** PROBLEM **
Repeat exactly the opening lines of the records, ending with the line that contains "-webkit-text-size-adjust: 100%;".

Stored data
(* ===== verification/Setup.v ===== *)
(** * [setup]: window lookups, display scaling and the sidecar spawn

    [main.rs] lines 14-149, the closure given to [Builder::setup]:

    - lines 15-16: [app.get_window("splashscreen").unwrap()] and
      [app.get_window("main").unwrap()];
    - lines 18-67, on macOS only ([#[cfg(target_os = "macos")]]): if
      [main_window.current_monitor()] is [Ok(Some(monitor))], print the
      scale factor, evaluate [dpi_script] in the main window, and when the
      scale factor is above [1.5] resize the main window to 1200x800 and
      print a line;
    - lines 69-77: build the environment, [Command::new_sidecar("trame")]
      with [expect], the arguments and environment, [spawn] with
      [expect];
    - line 79: spawn the router task on the receiver (modelled in
      [System]).

    The platform is a [Platform] record: the target OS and the results
    of [new_sidecar] and [spawn], which depend on the installation.  The
    scale factor is an IEEE-754 double, [spec_float] of the Standard
    Library, compared with [SFltb] as Rust's [>] on [f64] compares. *)

From Stdlib Require Import Ascii String ZArith SpecFloat.
From stdpp Require Import base list strings gmap.
From S2P Require Import Prelude RustStr Navigation Sidecar Window Router.

Open Scope quickview_scope.

Record Platform : Type := {
  pf_os : target_os;
  pf_new_sidecar : string → result Command string;
  pf_spawn : Command → result unit string;
}.

(** Lines 29-54. *)
Definition dpi_script : string :=
"
            // Override devicePixelRatio
            Object.defineProperty(window, 'devicePixelRatio', {
              get: function() { return 1; },
              configurable: true
            });

            // Add CSS to compensate for any remaining scaling
            const style = document.createElement('style');
            style.textContent = `
              html, body {
                -webkit-text-size-adjust: 100%;
                -webkit-font-smoothing: antialiased;
                zoom: 1;
                transform: scale(1);
                transform-origin: 0 0;
              }
              * {
                image-rendering: -webkit-optimize-contrast;
                image-rendering: crisp-edges;
              }
            `;
            document.head.appendChild(style);

            console.log('DPI override applied, devicePixelRatio:', window.devicePixelRatio);
          ".

(** [1.5_f64]: 3 * 2^51 * 2^-52. *)
Definition retina_threshold : spec_float := S754_finite false 6755399441055744 (-52).

(** [get_window(label)] *)
Definition get_window {W} `{WindowOps W} (w : W) (l : string) : option string :=
  if win_exists w l then Some l else None.

Section Setup.
Context {W : Type} `{WindowOps W}.

(** Lines 24-66, run when the target is macOS. *)
Definition dpi_setup : stm (World W) unit := λ wd,
  match win_current_monitor (wd_win wd) main_label with
  | Ok (Some scale_factor) =>
      (println (ScaleFactor scale_factor) ;;
       eval_ignore main_label dpi_script ;;
       if SFltb retina_threshold scale_factor then
         set_size_ignore main_label (1200, 800)%Z ;;
         println (Text "Adjusted window size to 1200x800 for Retina display")
       else mret ()) wd
  | _ => Ret (tt, wd)
  end.

(** Lines 14-149: the windows' state after [setup] and the command it
    spawned, or the panic that ends the process. *)
Definition setup (pf : Platform) (wd : World W) : outcome (World W * Command) :=
  _ ← unwrap_opt (get_window (wd_win wd) splash_label);
  _ ← unwrap_opt (get_window (wd_win wd) main_label);
  '(_, wd1) ← (if decide (pf_os pf = MacOS) then dpi_setup else mret ()) wd;
  sidecar ← expect (pf_new_sidecar pf sidecar_name) "failed to create sidecar";
  let cmd := server_command sidecar in
  _ ← expect (pf_spawn pf cmd) "Failed to spawn server";
  Ret (wd1, cmd).
End Setup.

(** A platform where the sidecar is found and starts. *)
Definition installed_sidecar : Command :=
  {| cmd_program := "trame"; cmd_args := []; cmd_env := ∅ |}.

Definition installed_platform (os : target_os) : Platform :=
  {| pf_os := os; pf_new_sidecar := λ _, Ok installed_sidecar; pf_spawn := λ _, Ok tt |}.

(** A platform whose sidecar binary is missing from the bundle. *)
Definition broken_platform : Platform :=
  {| pf_os := Linux; pf_new_sidecar := λ _, Err "sidecar not found"; pf_spawn := λ _, Ok tt |}.

(** A launch where the splash window is missing from the configuration. *)
Definition no_splash_world : World RefWindows :=
  {| wd_win := <["main" := ref_window false]> ∅; wd_stdout := []; wd_clock := 0; wd_trace := [] |}.

(** The launch world on a Retina display (scale factor [2.0]). *)
Definition retina_world : World RefWindows :=
  {| wd_win := <["main" := {| wr_open := true; wr_visible := false; wr_scripts := [];
                               wr_size := None;
                               wr_monitor := Ok (Some (S754_finite false 4503599627370496 (-51))) |}]>
                 ref_launch_windows;
     wd_stdout := []; wd_clock := 0; wd_trace := [] |}.

(** The effects of the macOS block, given what [current_monitor] returned. *)
Definition dpi_effects (m : result (option spec_float) string) : list Effect :=
  match m with
  | Ok (Some sf) =>
      [EPrint (ScaleFactor sf); EEval main_label dpi_script] ++
      (if SFltb retina_threshold sf then
         [ESetSize main_label (1200, 800)%Z;
          EPrint (Text "Adjusted window size to 1200x800 for Retina display")]
       else [])
  | _ => []
  end.

(** ** Lemmas *)

Section SetupLemmas.
Context {W : Type} `{WindowOps W}.

Lemma dpi_setup_exec (wd : World W) :
  dpi_setup wd =
  Ret (tt, exec_effects (dpi_effects (win_current_monitor (wd_win wd) main_label)) wd).
Proof.
  unfold dpi_setup, dpi_effects.
  destruct (win_current_monitor (wd_win wd) main_label) as [[sf|]|e]; [|done|done].
  by destruct (SFltb retina_threshold sf).
Qed.

Lemma dpi_effects_passive m : Forall (λ e, passive e = true) (dpi_effects m).
Proof.
  destruct m as [[sf|]|e]; simpl; try done.
  destruct (SFltb retina_threshold sf); by repeat constructor.
Qed.

Lemma get_window_Some (w : W) l :
  win_exists w l = true → get_window w l = Some l.
Proof. unfold get_window. by intros ->. Qed.

(** The effects [setup] performs before it returns: the DPI block's on
    macOS, none elsewhere. *)
Definition setup_effects (pf : Platform) (wd : World W) : list Effect :=
  if decide (pf_os pf = MacOS) then dpi_effects (win_current_monitor (wd_win wd) main_label)
  else [].

Lemma setup_effects_passive pf wd : Forall (λ e, passive e = true) (setup_effects pf wd).
Proof. unfold setup_effects. case_decide; [apply dpi_effects_passive|done]. Qed.

(** Whenever [setup] returns, the router task starts from the world the
    DPI block left. *)
Lemma setup_Ret (pf : Platform) (wd wd1 : World W) (cmd : Command) :
  setup pf wd = Ret (wd1, cmd) → wd1 = exec_effects (setup_effects pf wd) wd.
Proof.
  unfold setup, setup_effects. intros Hs. inv_outcome.
  destruct a1 as [[] w]. simpl in Hs. inv_outcome. simplify_eq.
  destruct (decide (pf_os pf = MacOS)); [rewrite dpi_setup_exec in Ha1|cbv [mret stm_ret] in Ha1]; by simplify_eq.
Qed.

Context `{!WindowLaws W}.

(** [setup] opens, closes, shows and hides nothing. *)
Lemma setup_Ret_obs (pf : Platform) (wd wd1 : World W) (cmd : Command) :
  setup pf wd = Ret (wd1, cmd) → ∀ l, win_obs (wd_win wd1) l = win_obs (wd_win wd) l.
Proof.
  intros Hs l. rewrite (setup_Ret pf wd wd1 cmd Hs).
  rewrite exec_effects_obs by (apply passive_effects_ok, setup_effects_passive).
  apply effects_obs_passive, setup_effects_passive.
Qed.

Lemma setup_Ret_open (pf : Platform) (wd wd1 : World W) (cmd : Command) l :
  setup pf wd = Ret (wd1, cmd) → win_is_open (wd_win wd1) l = win_is_open (wd_win wd) l.
Proof.
  intros Hs. pose proof (setup_Ret_obs pf wd wd1 cmd Hs l) as E. unfold win_obs in E. congruence.
Qed.
End SetupLemmas.

(** ** Theorems *)

Section SetupTheorems.
Context {W : Type} `{WindowOps W}.

(** C23: a missing window ends the process: [setup] panics with
    [Option::unwrap]'s message before anything else happens. *)
Theorem setup_missing_window (pf : Platform) (wd : World W) :
  win_exists (wd_win wd) splash_label = false ∨ win_exists (wd_win wd) main_label = false →
  setup pf wd = Panic "called `Option::unwrap()` on a `None` value".
Proof.
  unfold setup, get_window. intros [-> | Hm]; [done|].
  rewrite Hm. by destruct (win_exists (wd_win wd) splash_label).
Qed.

(** C24: with both windows present, a failing [new_sidecar] or [spawn]
    ends the process with the [expect] message of the code. *)
Theorem setup_sidecar_errors (pf : Platform) (wd : World W) :
  win_exists (wd_win wd) splash_label = true → win_exists (wd_win wd) main_label = true →
  (∀ e, pf_new_sidecar pf "trame" = Err e → setup pf wd = Panic "failed to create sidecar") ∧
  (∀ c e, pf_new_sidecar pf "trame" = Ok c → pf_spawn pf (server_command c) = Err e →
          setup pf wd = Panic "Failed to spawn server").
Proof.
  intros Hs Hm. unfold setup. rewrite !get_window_Some by done. cbn -[server_command dpi_setup].
  unfold sidecar_name. split.
  - intros e Hn. destruct (decide (pf_os pf = MacOS)); [rewrite dpi_setup_exec|];
      cbn -[server_command]; by rewrite Hn.
  - intros c e Hn Hsp. destruct (decide (pf_os pf = MacOS)); [rewrite dpi_setup_exec|];
      cbn -[server_command]; rewrite Hn; cbn -[server_command]; by rewrite Hsp.
Qed.

Context `{!WindowLaws W}.

(** C22: when the windows exist and the sidecar starts, [setup] spawns
    exactly [server_command] of the sidecar, and leaves every window
    open or closed, shown or hidden, as it found it (the main window
    is not shown by [setup]); off macOS it touches nothing at all. *)
Theorem setup_ok (pf : Platform) (wd : World W) (c : Command) :
  win_exists (wd_win wd) splash_label = true → win_exists (wd_win wd) main_label = true →
  pf_new_sidecar pf "trame" = Ok c → pf_spawn pf (server_command c) = Ok tt →
  ∃ wd1, setup pf wd = Ret (wd1, server_command c) ∧
    (∀ l, win_obs (wd_win wd1) l = win_obs (wd_win wd) l) ∧
    (pf_os pf ≠ MacOS → wd1 = wd).
Proof.
  intros Hs Hm Hn Hsp.
  assert (Hset : setup pf wd = Ret (exec_effects (setup_effects pf wd) wd, server_command c)).
  { unfold setup, setup_effects. rewrite !get_window_Some by done.
    cbn -[server_command dpi_setup]. unfold sidecar_name.
    case_decide; [rewrite dpi_setup_exec|]; cbn -[server_command]; rewrite Hn;
      cbn -[server_command]; by rewrite Hsp. }
  eexists. split; [exact Hset|]. split; [exact (setup_Ret_obs _ _ _ _ Hset)|].
  intros Hmac. unfold setup_effects. by rewrite decide_False.
Qed.

(** C25: on macOS with a monitor, [setup] prints the scale factor,
    evaluates the DPI script, and resizes the main window to 1200x800
    exactly when the scale factor is greater than [1.5] (IEEE-754
    comparison: a NaN never resizes). *)
Theorem dpi_resize_iff (wd : World W) (sf : spec_float) :
  win_current_monitor (wd_win wd) main_label = Ok (Some sf) →
  ∃ wd', dpi_setup wd = Ret (tt, wd') ∧
    wd_trace wd' = wd_trace wd ++ dpi_effects (Ok (Some sf)) ∧
    (ESetSize main_label (1200, 800)%Z ∈ dpi_effects (Ok (Some sf)) ↔
     SFltb retina_threshold sf = true).
Proof.
  intros Hmon. rewrite dpi_setup_exec, Hmon. eexists. split; [done|].
  rewrite exec_effects_trace. split; [done|]. simpl.
  destruct (SFltb retina_threshold sf).
  - split; [done|]. intros _. rewrite ?elem_of_app, !elem_of_cons. naive_solver.
  - rewrite ?app_nil_r, !elem_of_cons, elem_of_nil. split; [|done].
    intros [?|[?|[]]]; discriminate.
Qed.
End SetupTheorems.

(** ** Witnesses *)

Lemma setup_missing_window_witness :
  (win_exists (wd_win no_splash_world) splash_label = false ∨
   win_exists (wd_win no_splash_world) main_label = false) ∧
  setup (installed_platform Linux) no_splash_world
  = Panic "called `Option::unwrap()` on a `None` value".
Proof.
  assert (Hx : win_exists (wd_win no_splash_world) splash_label = false ∨
               win_exists (wd_win no_splash_world) main_label = false)
    by (left; reflexivity).
  split; [exact Hx|].
  exact (setup_missing_window (installed_platform Linux) no_splash_world Hx).
Defined.

Lemma setup_sidecar_errors_witness :
  win_exists (wd_win launch_world) splash_label = true ∧
  win_exists (wd_win launch_world) main_label = true ∧
  setup broken_platform launch_world = Panic "failed to create sidecar".
Proof.
  do 2 (split; [reflexivity|]).
  exact (proj1 (setup_sidecar_errors broken_platform launch_world eq_refl eq_refl)
           "sidecar not found" eq_refl).
Defined.

Lemma setup_ok_witness :
  win_exists (wd_win launch_world) splash_label = true ∧
  win_exists (wd_win launch_world) main_label = true ∧
  ∃ wd1, setup (installed_platform MacOS) launch_world = Ret (wd1, server_command installed_sidecar) ∧
    (∀ l, win_obs (wd_win wd1) l = win_obs (wd_win launch_world) l) ∧
    (pf_os (installed_platform MacOS) ≠ MacOS → wd1 = launch_world).
Proof.
  do 2 (split; [reflexivity|]).
  exact (setup_ok (installed_platform MacOS) launch_world installed_sidecar
           eq_refl eq_refl eq_refl eq_refl).
Defined.

Lemma dpi_resize_iff_witness :
  win_current_monitor (wd_win retina_world) main_label =
    Ok (Some (S754_finite false 4503599627370496 (-51))) ∧
  SFltb retina_threshold (S754_finite false 4503599627370496 (-51)) = true ∧
  ∃ wd', dpi_setup retina_world = Ret (tt, wd') ∧
    wd_trace wd' = wd_trace retina_world ++ dpi_effects (Ok (Some (S754_finite false 4503599627370496 (-51)))) ∧
    (ESetSize main_label (1200, 800)%Z ∈ dpi_effects (Ok (Some (S754_finite false 4503599627370496 (-51)))) ↔
     SFltb retina_threshold (S754_finite false 4503599627370496 (-51)) = true).
Proof.
  split; [reflexivity|]. split; [reflexivity|].
  exact (dpi_resize_iff retina_world _ eq_refl).
Defined.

** SOLUTION TO THIS EXERCISE **
(* ===== verification/Setup.v ===== *)
(** * [setup]: window lookups, display scaling and the sidecar spawn

    [main.rs] lines 14-149, the closure given to [Builder::setup]:

    - lines 15-16: [app.get_window("splashscreen").unwrap()] and
      [app.get_window("main").unwrap()];
    - lines 18-67, on macOS only ([#[cfg(target_os = "macos")]]): if
      [main_window.current_monitor()] is [Ok(Some(monitor))], print the
      scale factor, evaluate [dpi_script] in the main window, and when the
      scale factor is above [1.5] resize the main window to 1200x800 and
      print a line;
    - lines 69-77: build the environment, [Command::new_sidecar("trame")]
      with [expect], the arguments and environment, [spawn] with
      [expect];
    - line 79: spawn the router task on the receiver (modelled in
      [System]).

    The platform is a [Platform] record: the target OS and the results
    of [new_sidecar] and [spawn], which depend on the installation.  The
    scale factor is an IEEE-754 double, [spec_float] of the Standard
    Library, compared with [SFltb] as Rust's [>] on [f64] compares. *)

From Stdlib Require Import Ascii String ZArith SpecFloat.
From stdpp Require Import base list strings gmap.
From S2P Require Import Prelude RustStr Navigation Sidecar Window Router.

Open Scope quickview_scope.

Record Platform : Type := {
  pf_os : target_os;
  pf_new_sidecar : string → result Command string;
  pf_spawn : Command → result unit string;
}.

(** Lines 29-54. *)
Definition dpi_script : string :=
"
            // Override devicePixelRatio
            Object.defineProperty(window, 'devicePixelRatio', {
              get: function() { return 1; },
              configurable: true
            });

            // Add CSS to compensate for any remaining scaling
            const style = document.createElement('style');
            style.textContent = `
              html, body {
                -webkit-text-size-adjust: 100%;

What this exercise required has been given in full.